Whoever drinks the water I give them will never thirst. Indeed, the water I give them will become in them a spring of water welling up to eternal life. (John 4)

Practical Theology…

So, what makes theology practical? What makes anything practical? By definition, something practical is focused on the actual doing or use of something rather than theory and ideas. I like theories and ideas. I love theories and ideas. But I am aware that theories and ideas that don’t translate into action can lead to omphaloskepsis (navel contemplation). I remember my dad once saying about a pastor, “He’s so heavenly minded that he’s no earthly good.” My dad was suggesting practicality might have been missing in the pastor’s approach to ministry and life.

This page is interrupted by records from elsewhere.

(** * cudipy.segment.tissue: the HMRF tissue classifier driver

    A shallow embedding of [TissueClassifierHMRF] (src/cudipy/segment/tissue.py)
    and the properties of its [classify] method.

    - Scalars are IEEE binary64 numbers ([PrimFloat.float]), as Python's
      [float] and numpy's [float64] are; [image] is an array of them,
      [nclasses] and [max_iter] are Python integers ([range] takes no other),
      [beta] and [tolerance] are floats.
    - An n-dimensional array is its shape and its data in C order.
    - The method runs in a state-and-exception monad over a [world]: a store
      of float arrays (the caller's [image] is a reference into it), the
      fields of [self], the standard output and a log.  An exception leaves
      the world as it was when it was raised, as in Python.
    - The observation model, the ICM engine and the noise generator
      (cudipy.segment.mrf, cudipy.sims.voxel) are not part of the file under
      study: they are a record of functions, [collaborators], that the driver
      is parameterised by.  They may raise; they do not change the arrays
      they are given.
    - The log is not in the source: it records every call to a collaborator,
      with its arguments and outcome, and every entry into the loop body, so
      that properties of what the driver computes with, and how often, can
      be stated. *)

From Stdlib Require Import ZArith Floats Sorting.Sorted.
From stdpp Require Import base list gmap strings pretty.

Set Warnings "-inexact-float".

(* ================================================================= *)
(** ** Python values *)

(** Exceptions the driver itself can raise, and [Raised] for whatever a
    collaborator raises. *)
Inductive exn : Type :=
| ValueError
| IndexError
| UnboundLocalError
| Raised (msg : string).

Inductive result (A : Type) : Type :=
| Ok (a : A)
| Err (e : exn).
Arguments Ok {A} a.
Arguments Err {A} e.

Definition result_bind {A B} (r : result A) (k : A -> result B) : result B :=
  match r with
  | Ok a => k a
  | Err e => Err e
  end.

Declare Scope py_scope.
Delimit Scope py_scope with py.
Notation "'let+' x ':=' r 'in' k" := (result_bind r (fun x => k))
  (at level 10, x pattern, r at level 100, k at level 200) : py_scope.

(** [ndarray]: shape and row-major data. *)
Record ndarray (A : Type) : Type := NdArray {
  shape : list nat;
  data : list A
}.
Arguments NdArray {A} shape data.
Arguments shape {A} _.
Arguments data {A} _.

(** One-dimensional parameter arrays ([mu], [sigma], [sigmasq]). *)
Abbreviation vec := (list float).

Abbreviation loc := positive.

(* ================================================================= *)
(** ** The numeric backend ([xp]: numpy or cupy) *)

Module Xp.

Open Scope float_scope.

(** [maximum.reduce] and [minimum.reduce]: a NaN operand wins. *)
Definition maximum (a b : float) : float :=
  if (b <=? a) || is_nan a then a else b.

Definition minimum (a b : float) : float :=
  if (a <=? b) || is_nan a then a else b.

(** [a.max()], [np.amax(a)]: a zero-size reduction raises [ValueError]. *)
Definition amax (l : list float) : result float :=
  match l with
  | [] => Err ValueError
  | x :: r => Ok (fold_left maximum r x)
  end.

Definition amin (l : list float) : result float :=
  match l with
  | [] => Err ValueError
  | x :: r => Ok (fold_left minimum r x)
  end.

(** The order [argsort] sorts by: [<] on numbers, NaN after every number. *)
Definition sort_lt (a b : float) : bool :=
  (a <? b) || (is_nan b && negb (is_nan a)).

Definition sort_le (a b : float) : bool := negb (sort_lt b a).

(** [xp.argsort]: indices that sort the array.  The stable insertion sort is
    one of the orders the backend may return on ties. *)
Fixpoint insert_by (x : nat * float) (l : list (nat * float))
  : list (nat * float) :=
  match l with
  | [] => [x]
  | y :: r => if sort_lt y.2 x.2 then y :: insert_by x r else x :: y :: r
  end.

Definition indexed (a : vec) : list (nat * float) :=
  imap (fun i x => (i, x)) a.

Definition sorted_pairs (a : vec) : list (nat * float) :=
  foldr insert_by [] (indexed a).

Definition argsort (a : vec) : list nat := (sorted_pairs a).*1.

(** The order of the indexed entries. *)
Definition pair_le (x y : nat * float) : Prop := sort_le x.2 y.2 = true.

(** [a[p]] for an index array [p]: an index out of bounds raises
    [IndexError]. *)
Fixpoint take_indices (a : vec) (p : list nat) : result vec :=
  match p with
  | [] => Ok []
  | i :: q =>
      match a !! i with
      | None => Err IndexError
      | Some x =>
          match take_indices a q with
          | Ok r => Ok (x :: r)
          | Err e => Err e
          end
      end
  end.

(** [sigma ** 2]. *)
Definition square (a : vec) : vec := (fun x => x * x) <$> a.

(** [a - s] and [a / s] for a scalar [s]. *)
Definition sub_scalar (a : ndarray float) (s : float) : ndarray float :=
  NdArray (shape a) ((fun x => x - s) <$> data a).

Definition div_scalar (a : ndarray float) (s : float) : ndarray float :=
  NdArray (shape a) ((fun x => x / s) <$> data a).

(** [xp.zeros_like(a) + c]. *)
Definition zeros_like_plus (a : ndarray float) (c : float) : ndarray float :=
  NdArray (shape a) ((fun _ => 0 + c) <$> data a).

(** [xp.where(a == 0, b, a)] for arrays of one shape; unequal shapes are
    outside the model (no broadcasting) and raise. *)
Definition where_zero (a b : ndarray float) : result (ndarray float) :=
  if decide (shape a = shape b)
  then Ok (NdArray (shape a)
             (zip_with (fun x n => if x =? 0 then n else x) (data a) (data b)))
  else Err ValueError.

(** [e[e > -xp.inf]]: the entries that compare greater than minus infinity. *)
Definition above_neg_inf (e : ndarray float) : list float :=
  filter (fun x => (neg_infinity <? x) = true) (data e).

(** [a[..., 1:]]: drops index 0 of the last axis; a zero-dimensional array
    has no axis to slice. *)
Definition drop_first_channel (a : ndarray float) : result (ndarray float) :=
  match reverse (shape a) with
  | [] => Err IndexError
  | k :: s =>
      Ok (NdArray (reverse s ++ [Nat.pred k])
            ((filter (fun jx => (jx.1 mod k)%nat <> 0%nat)
                (imap (fun j x => (j, x)) (data a))).*2))
  end.

(** Number of entries along the last axis. *)
Definition channels {A} (a : ndarray A) : nat :=
  match reverse (shape a) with
  | [] => 0
  | k :: _ => k
  end.

End Xp.

(** [float(x)] of a [float64] scalar: the same number. *)
Definition float_of (x : float) : float := x.

(** Python's [l[start:stop]] with integer bounds: a negative bound counts
    from the end, and both are clipped to the list. *)
Definition py_index (n : Z) (i : Z) : nat :=
  Z.to_nat (if (i <? 0)%Z then Z.max 0 (i + n) else Z.min i n).

Definition py_slice {A} (l : list A) (start stop : Z) : list A :=
  let n := Z.of_nat (length l) in
  let a := py_index n start in
  let b := py_index n stop in
  take (b - a) (drop a l).

(* ================================================================= *)
(** ** The collaborators *)

(** [ConstantObservationModel], [IteratedConditionalModes] and [add_noise]
    are imported from modules outside the file under study.  Each may raise;
    none changes its arguments.  [xp_sum] is the backend's [sum] reduction,
    whose order of additions (and so its rounding) is the backend's own. *)
Record collaborators : Type := Collaborators {
  initialize_param_uniform : ndarray float -> Z -> result (vec * vec);
  negloglikelihood : ndarray float -> vec -> vec -> Z -> result (ndarray float);
  seg_stats : ndarray float -> ndarray Z -> Z -> result (vec * vec);
  prob_image :
    ndarray float -> Z -> vec -> vec -> ndarray float -> result (ndarray float);
  update_param :
    ndarray float -> ndarray float -> vec -> Z -> result (vec * vec);
  initialize_maximum_likelihood : ndarray float -> result (ndarray Z);
  prob_neighborhood : ndarray Z -> float -> Z -> result (ndarray float);
  icm_ising :
    ndarray float -> float -> ndarray Z -> result (ndarray Z * ndarray float);
  add_noise : ndarray float -> Z -> Z -> string -> result (ndarray float);
  xp_sum : list float -> float
}.

(** What the log records: each call to a collaborator with its arguments and
    its outcome, and each entry into the body of the loop. *)
Inductive event : Type :=
| EvInitParam (image : ndarray float) (K : Z) (r : result (vec * vec))
| EvNegLogL (image : ndarray float) (mu sigmasq : vec) (K : Z)
    (r : result (ndarray float))
| EvInitML (nll : ndarray float) (r : result (ndarray Z))
| EvSegStats (image : ndarray float) (seg : ndarray Z) (K : Z)
    (r : result (vec * vec))
| EvAddNoise (signal : ndarray float) (snr S0 : Z) (noise_type : string)
    (r : result (ndarray float))
| EvIteration (i : nat)
| EvProbNeighborhood (seg : ndarray Z) (beta : float) (K : Z)
    (r : result (ndarray float))
| EvProbImage (image : ndarray float) (K : Z) (mu sigmasq : vec)
    (PLN : ndarray float) (r : result (ndarray float))
| EvUpdateParam (image PVE : ndarray float) (mu : vec) (K : Z)
    (r : result (vec * vec))
| EvIcmIsing (negll : ndarray float) (beta : float) (seg : ndarray Z)
    (r : result (ndarray Z * ndarray float)).

(* ================================================================= *)
(** ** The object and the world *)

(** The fields [__init__] sets. *)
Record TissueClassifierHMRF : Type := Self {
  save_history : bool;
  segmentations : list (ndarray Z);
  pves : list (ndarray float);
  energies : list (ndarray float);
  energies_sum : list float;
  verbose : bool
}.

(** [TissueClassifierHMRF(save_history, verbose)]. *)
Definition init (save_history verbose : bool) : TissueClassifierHMRF :=
  {| save_history := save_history;
     segmentations := [];
     pves := [];
     energies := [];
     energies_sum := [];
     verbose := verbose |}.

Record world : Type := World {
  heap : gmap loc (ndarray float);
  self : TissueClassifierHMRF;
  stdout : list string;
  calls : list event
}.

(** Computations: a result and the world after them. *)
Definition M (A : Type) : Type := world -> result A * world.

Definition ret {A} (a : A) : M A := fun w => (Ok a, w).

Definition raise {A} (e : exn) : M A := fun w => (Err e, w).

Definition bind {A B} (m : M A) (k : A -> M B) : M B :=
  fun w =>
    match m w with
    | (Ok a, w') => k a w'
    | (Err e, w') => (Err e, w')
    end.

Boston University’s Center for Practical Theology suggests that “practical theology” describes the mutually strengthening relationship between the theological learning and the actual experience and needs of Christian communities. There we have it – theology that is practical translates into actual experiences needed to live the Christian life. As mentioned in the first post, a ‘practical’ definition of theology is the attempt to understand God, what he is up to, and then joining him in his work. Practical theology translates into individual and corporate participation in God’s kingdom work – all easier said than done.

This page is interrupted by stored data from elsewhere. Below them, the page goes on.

(** Lines 163-189: the final fallback when no response was
    produced, the two messages saved, the response returned. *)
Definition save_and_respond (conversation : Conversation.t)
    (message : pystr) (response_data : option ResponseData.t)
  : M ChatResponse.t :=
  let response_data := default final_fallback response_data in
  let user_message :=
    {| Message.conversation_id := Conversation.id conversation;
       Message.role := py "user";
       Message.content := message;
       Message.intent := None;
       Message.is_ai := false;
       Message.tokens_used := None |} in
  let bot_message :=
    {| Message.conversation_id := Conversation.id conversation;
       Message.role := py "assistant";
       Message.content := ResponseData.reply response_data;
       Message.intent := ResponseData.intent response_data;
       Message.is_ai := default false (ResponseData.is_ai response_data);
       Message.tokens_used := ResponseData.tokens_used response_data |} in
  let! _ := commit E InsertMessages
              (add_all (in_created_at_order user_message bot_message)) in
  ret (ChatResponse.of_dict response_data).
(** The theorem on the page whose play button never goes away. *)
Lemma confirm_gives_up_after_three_attempts_witness :
  fst (tileClickStrategyFn (mockBrowser stuckPage) mockConfig playProfile
         (startOf freshWorld))
  = Normal (failed
              (js "Play button click did not dismiss the modal after 3 attempts."))
  /\ verifications
       (trace (snd (tileClickStrategyFn (mockBrowser stuckPage) mockConfig
                      playProfile (startOf freshWorld))))
     = 3%nat.
Proof.
  pose proof (@confirm_gives_up_after_three_attempts MockWorld
                (mockBrowser stuckPage) mockConfig playProfile
                (js "button.watch-live") (startOf freshWorld)
                (centerOf (square 100)) freshWorld
                {| clicks := 1; ticks := 1 |}
                (fun _ => True)
                eq_refl
                (fun H => eq_ind (js "button.watch-live")
                            (fun l => match l with [] => False | _ => True end)
                            I [] H)
                eq_refl eq_refl I
                (fun w _ =>
                   ex_intro _ (centerOf (square 100))
                     (ex_intro _ w
                        (ex_intro _ (tick {| clicks := S (clicks w);
                                             ticks := ticks w |})
                           (conj eq_refl (conj eq_refl I))))))
    as [H1 [_ [_ [H2 _]]]].
  split; [exact H1 | exact H2].
Defined.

So, how do we get a handle on who God is, what he is up to and then, how we participate in his kingdom work? The intent of this blog is the exploration of some answers to these practical questions. We will approach this in bite-sized chunks in a manner that might transform the way we do life – with God and with those around us. The exploration will focus on Jesus. He is, after all, “the visible expression of the invisible God” (JB Phillips Translation). In my thinking, a practical way to begin to understand God and what he is up to comes through paying attention to Jesus’ words and deeds when he took on human form and walked among humanity.

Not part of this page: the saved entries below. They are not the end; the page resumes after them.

(** X16. The upload handler accepts a file exactly when
    [load_matches_from_csv], reading the same rows with a header and the two
    column names, returns at least one match, and it goes on with the same
    list; it turns a missing column into a 400 response and lets no
    exception escape the parsing. *)
Theorem upload_accepts_what_loader_reads (rows : list (list String.string))
  (winner_col loser_col : String.string) :
  (forall matches,
     upload_matches strip rows winner_col loser_col = Parsed matches
     <-> load_matches_from_csv strip rows (ColName winner_col)
                               (ColName loser_col) true = Ok matches
         /\ matches <> [])
  /\ (forall e, upload_matches strip rows winner_col loser_col <> ServerError e)
  /\ (upload_matches strip rows winner_col loser_col = Rejected ColumnsNotFound
      <-> (2 <= length rows)%nat
          /\ load_matches_from_csv strip rows (ColName winner_col)
                                   (ColName loser_col) true
             = Raise ValueError).
Proof.
  unfold upload_matches, load_matches_from_csv.
  destruct rows as [|header data_rows].
  { cbn [length Nat.ltb Nat.leb]. split; [|split].
    - intros matches. split; [discriminate|]. intros [H Hne].
      injection H as <-. congruence.
    - discriminate.
    - split; [discriminate|]. intros [H _]. simpl in H. lia. }
  destruct data_rows as [|row data_rows].
  { cbn [length Nat.ltb Nat.leb]. split; [|split].
    - intros matches. split; [discriminate|]. intros [H Hne].
      destruct (list_index winner_col header); [|discriminate].
      destruct (list_index loser_col header); [|discriminate].
      cbn [bind] in H. injection H as <-. exfalso. apply Hne. reflexivity.
    - discriminate.
    - split; [discriminate|]. intros [H _]. simpl in H. lia. }
  change (Nat.ltb (length (header :: row :: data_rows)) 2) with false.
  cbv iota.
  destruct (list_index winner_col header) as [wi|e1] eqn:Ew.
  - destruct (list_index loser_col header) as [li|e2] eqn:El.
    + cbn [bind].
      destruct (collect_matches strip (row :: data_rows) wi li) as [|m ms].
      * split; [|split].
        -- intros matches. split; [discriminate|]. intros [H Hne].
           injection H as <-. congruence.
        -- discriminate.
        -- split; [discriminate|]. intros [_ H]. discriminate.
      * split; [|split].
        -- intros matches. split.
           ++ intros H. injection H as <-. split; [reflexivity|discriminate].
           ++ intros [H _]. injection H as <-. reflexivity.
        -- discriminate.
        -- split; [discriminate|]. intros [_ H]. discriminate.
    + cbn [bind]. destruct (list_index_raises _ _ El) as [-> _].
      split; [|split].
      * intros matches. split; [discriminate|]. intros [H _]. discriminate.
      * discriminate.
      * split; [intros _; split; [simpl; lia|reflexivity]|reflexivity].
  - cbn [bind]. destruct (list_index_raises _ _ Ew) as [-> _].
    split; [|split].
    + intros matches. split; [discriminate|]. intros [H _]. discriminate.
    + discriminate.
    + split; [intros _; split; [simpl; lia|reflexivity]|reflexivity].
Qed.

End LoaderFacts.

Lemma loaded_matches_well_formed_witness :
  load_matches_from_csv strip_blanks sample_rows
                        (ColName "winner"%string) (ColName "loser"%string) true
  = Ok [("ann", "bob"); ("cid", "ann")]%string
  /\ (length [("ann", "bob"); ("cid", "ann")]%string
      <= length sample_rows - 1)%nat.
Proof.
  split; [reflexivity|].
  apply (@loaded_matches_well_formed strip_blanks sample_rows
           (ColName "winner"%string) (ColName "loser"%string) true
           [("ann", "bob"); ("cid", "ann")]%string).
  reflexivity.
Defined.

(** ** The log-posterior *)

Lemma log_posterior_split (log_ratings : dict R)
  (wins matches : dict (dict nat)) (prior_std : R) :
  log_posterior log_ratings wins matches prior_std
  = (log_prob <- likelihood_part log_ratings wins matches ;;
     foldM (fun log_prob (e : player * R) =>
              let '(_, rating) := e in
              q <- pydiv rating prior_std ;;
              Ok (log_prob - (1 / 2) * q ^ 2))
           log_ratings log_prob).
Proof. reflexivity. Qed.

In my thinking, a practical way to accomplish this is relatively simple and easy – by READING THE GOSPELS. Matthew, Mark, Luke, and John in the New Testament. Not once, not twice, but ongoing. I try to read through them several times a year. I know a pastor that reads one of the Gospels each week prior to beginning his sermon prep. Frequency isn’t as important as consistency. Sustained and consistent time in the Gospels is a transformative experience – ask anyone that has adopted the practice.